Advocates Shrikant Prasad and Vishal Patel, a final-year law student, filed the petition. The petitioners are requesting that the States and Union Territories appoint forensic experts in every district, with at least one forensic expert in each police station, as soon as possible.
The petition also sought directions from the state to improve and expand forensic science education by establishing forensic science courses in every college taught by faculty with forensic expertise. In addition, an amendment to Section 157 of the CrPC in terms of forensic scientific investigation with the assistance of forensic experts has been requested.
The petitioners have asked the Court to order all states and territories to establish mobile forensic laboratories in each district based on the number of police stations in order to preserve evidence and to provide basic forensic kits for evidence tracing in each police station. In contrast to India’s current situation, the petitioners have emphasised the importance of forensic laboratories being independent of any department.

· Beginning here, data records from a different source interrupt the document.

Lemma load_module_vertex_model (env : environment) (v : option js_string)
    (w : world) (tr0 tr : list event) (a : app) :
  load_module env w tr0 = (Returns a, tr) ->
  exists a',
    load_module (with_VERTEX_MODEL env v) w tr0 = (Returns a', tr) /\
    PROJECT_ID a' = PROJECT_ID a /\
    PROCESSOR_ID a' = PROCESSOR_ID a /\
    credentials a' = credentials a /\
    documentai a' = documentai a /\
    model a' = model a /\
    VERTEX_MODEL a' = or_string v (lit "gemini-2.5-flash-lite").
Proof.
  unfold load_module, bind.
  change (load_credentials (with_VERTEX_MODEL env v)) with (load_credentials env).
  destruct (load_credentials env w tr0) as [[creds|e] tr1]; [|discriminate].
  unfold try_catch, bind, construct_vertex, ret, throw. simpl.
  destruct (new_VertexAI w _) as [e|]; [discriminate|].
  intros H. injection H as <- <-.
  eexists. split; [reflexivity|]. simpl. repeat split.
Qed.

(** Every request to a loaded module is answered along one of the paths. *)
Lemma upload_cases (env : environment) (w0 w : world) (tr0 : list event)
    (a : app) (req : request) :
  load_module env w0 [] = (Returns a, tr0) ->
  exists client gm resp,
    gm_model gm = lit "gemini-2.5-flash-lite" /\
    reply a req w = Returns resp /\
    upload_path w a client gm req resp (calls a req w).
Proof.
  intros H.
  destruct (load_module_inv _ _ _ _ _ H) as (client & gm & tr1 & Hc & Hm & Hn & _).
  destruct (upload_sound w a client gm req Hc Hm) as (resp & tr & E & P).
  exists client, gm, resp. unfold reply, calls. rewrite E. auto.
Qed.

End StartupFacts.

(* ================================================================== *)
(** * Credentials                                                       *)
(* ================================================================== *)

Section CredentialFacts.

Import Server.

(** When every [JSON.parse] of the start-up failed, the credentials are
    [null]. *)
Lemma load_credentials_failed (env : environment) (w : world)
    (v : value) (tr : list event) :
  load_credentials env w [] = (Returns v, tr) ->
  (forall s, In s (parse_sources tr) -> ~ returned (JSON_parse w s)) ->
  v = VNull.
Proof.
  unfold load_credentials, try_catch, bind, parse, of_outcome, ret, throw.
  destruct (JSON_parse w (to_string (env_GOOGLE_CREDENTIALS env))) as [v0|e] eqn:E0.
  - intros H F. injection H as <- <-.
    exfalso. apply (F (to_string (env_GOOGLE_CREDENTIALS env))).
    + simpl. now left.
    + now rewrite E0.
  - destruct (env_GOOGLE_CREDENTIALS env) as [blob|].
    + destruct (JSON_parse w (replace_escaped_newlines blob)) as [v1|e1] eqn:E1.
      * intros H F. injection H as <- <-.
        exfalso. apply (F (replace_escaped_newlines blob)).
        -- simpl. right. now left.
        -- now rewrite E1.
      * intros H _. now injection H as <- _.
    + intros H _. now injection H as <- _.
Qed.

(** With the variable unset, [JSON.parse(undefined)] is the one parse: the
    [replace] on [undefined] throws and the outer [catch] leaves [null]. *)
Lemma load_credentials_unset (env : environment) (w : world) (e : js_error) :
  env_GOOGLE_CREDENTIALS env = None ->
  JSON_parse w (lit "undefined") = Throws e ->
  load_credentials env w [] =
  (Returns VNull, [ParseCall (lit "undefined") (Throws e)]).
Proof.
  intros Hn He.
  unfold load_credentials, try_catch, bind, parse, of_outcome, ret, throw.
  rewrite Hn. cbn [to_string]. rewrite He. reflexivity.
Qed.

(** C8.  Loading the credentials from the [GOOGLE_CREDENTIALS] blob: the
    blob is parsed directly first; when that parse succeeds its value is
    the credentials and nothing else is parsed; when it fails, every
    backslash-[n] pair of the blob is replaced by a line feed (none is left)
    and the result is parsed, once; when this second parse fails too, the
    credentials are [null]. *)
Theorem credentials_parse_policy (env : environment) (w : world)
    (blob : js_string) :
  env_GOOGLE_CREDENTIALS env = Some blob ->
  let fixed := replace_escaped_newlines blob in
  includes fixed [BACKSLASH; LOWER_N] = false /\
  (forall pre post,
     blob = pre ++ [BACKSLASH; LOWER_N] ++ post ->
     fixed = replace_escaped_newlines pre ++ [LF] ++ replace_escaped_newlines post) /\
  (forall v,
     JSON_parse w blob = Returns v ->
     load_credentials env w [] = (Returns v, [ParseCall blob (Returns v)])) /\
  (forall e v,
     JSON_parse w blob = Throws e ->
     JSON_parse w fixed = Returns v ->
     load_credentials env w [] =
     (Returns v, [ParseCall blob (Throws e); ParseCall fixed (Returns v)])) /\
  (forall e e',
     JSON_parse w blob = Throws e ->
     JSON_parse w fixed = Throws e' ->
     load_credentials env w [] =
     (Returns VNull, [ParseCall blob (Throws e); ParseCall fixed (Throws e')])).
Proof.
  intros Hb fixed.
  split; [apply replace_escaped_newlines_complete|].
  split; [intros pre post ->; apply replace_escaped_newlines_app|].
  unfold load_credentials, try_catch, bind, parse, of_outcome, ret, throw.
  rewrite Hb. cbn [to_string]. fold fixed.
  repeat split.
  - intros v ->. reflexivity.
  - intros e v -> ->. reflexivity.
  - intros e e' -> ->. reflexivity.
Qed.

(** The mangled key document: the direct parse fails, the repaired text
    parses, and the key object is loaded after exactly two parses. *)
Lemma credentials_parse_policy_witness :
  env_GOOGLE_CREDENTIALS (Samples.env_with (Some Samples.mangled_blob))
    = Some Samples.mangled_blob /\
  load_credentials (Samples.env_with (Some Samples.mangled_blob))
    (Samples.scripted (Samples.extracted Samples.lease_text) []) []
  = (Returns Samples.key_object,
     [ParseCall Samples.mangled_blob (Throws Samples.SyntaxError);
      ParseCall (replace_escaped_newlines Samples.mangled_blob)
        (Returns Samples.key_object)]).
Proof.
  split; [reflexivity|].
  apply (credentials_parse_policy
           (Samples.env_with (Some Samples.mangled_blob))
           (Samples.scripted (Samples.extracted Samples.lease_text) [])
           Samples.mangled_blob eq_refl);
    reflexivity.
Defined.

End CredentialFacts.

(* ================================================================== *)
(** * Requests that never reach the remote services                     *)
(* ================================================================== *)

Section GuardFacts.

Import Server.

(** The handler answers every request, whatever the module bindings and
    the remote services do: no exception leaves it. *)
Lemma upload_always_replies (a : app) (req : request) (w : world)
    (tr : list event) :
  exists resp tr', upload a req w tr = (Returns resp, tr').
Proof.
  unfold upload, analyze, makeRequest, try_catch, bind, process, generateContent,
    of_outcome, ret, throw.
  destruct (file req); [|eauto].
  destruct (negb (to_boolean (credentials a))); [eauto|].
  destruct (documentai a); [|eauto].
  destruct (model a); [|eauto].
  destruct (process_oracle w tr _ _); [|eauto].
  destruct (negb _); [eauto|].
  repeat (destruct (generate_oracle w _ _ _); [|eauto]).
  eauto.
Qed.

Lemma upload_always_replies_second_copy (a : ServerEnvKeys.app) (req : request)
    (w : world) (tr : list event) :
  exists resp tr', ServerEnvKeys.upload a req w tr = (Returns resp, tr').
Proof.
  unfold ServerEnvKeys.upload, ServerEnvKeys.response_text, try_catch, bind,
    process, generateContent, of_outcome, ret, throw.
  destruct (file req); [|eauto].
  destruct (process_oracle w tr _ _); [|eauto].
  destruct (negb _); [eauto|].
  repeat (destruct (generate_oracle w _ _ _) as [[?|]|]; [| eauto | eauto]).
  eauto.
Qed.

Example second_copy_loads :
  ServerEnvKeys.load_module
    {| ServerEnvKeys.env_client_email :=
         Some (lit "svc@genai-471818.iam.gserviceaccount.com");
       ServerEnvKeys.env_private_key := Some (lit "KEY");
       ServerEnvKeys.env_private_key_id := None |}
    Samples.healthy [] =
  (Returns Samples.second_copy_app,
   [VertexInit
      {| vo_project := lit "genai-471818";
         vo_location := lit "us-central1";
         vo_googleAuthOptions := None |} None]).
Proof. reflexivity. Qed.

Example second_copy_answers_a_file :
  fst (ServerEnvKeys.upload Samples.second_copy_app Samples.pdf_request
         Samples.healthy []) =
  Returns
    (analysis_reply Samples.lease_text (lit "Rent is due monthly.")
       (lit "- Rent: due on the 1st") (lit "- Risk Item: Late payment")).
Proof. reflexivity. Qed.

The petitioners argue that in India, the majority of the time, when it comes to criminal justice, the innocent are punished and that as a result, reforms must be improved and effective. As a result, the so-called “Malimath Committee” recommended that forensic science be prioritised in investigations and criminal proceedings.
The PIL states somehow stated misleading statements as according to 2019 data, India’s forensic laboratories have reduced the time it takes for DNA testing cases by 50% on average across the country. Delhi and Maharashtra have outperformed the rest of the country. They’ve been seen working steadily and quickly to expand district-level facilities, bolstering their workforce with more experts and technical staff equipped with high-throughput equipment to speed up investigations and provide breakthroughs.
The Union Ministry of Women and Child Welfare took the most significant step in upgrading the Chandigarh CFSL with a state-of-the-art ‘Sakhi Suraksha‘ lab to speed up the investigation and prosecution of violent crimes against women. Forensic has established itself as the most dependable crime-fighting technology around the world. With promising results, many countries are successfully using forensic labs and protocols to collect, test, and compare DNA at crime scenes with that of suspects as India doing and improving the same accordingly.
While the world’s legal systems are increasingly relying on DNA forensics to solve crimes, India’s progress undoubtedly has been slow. Justice continues to be hampered by a lack of scientific methods in investigations and a proper policy framework in the country but it will surely take up its pace.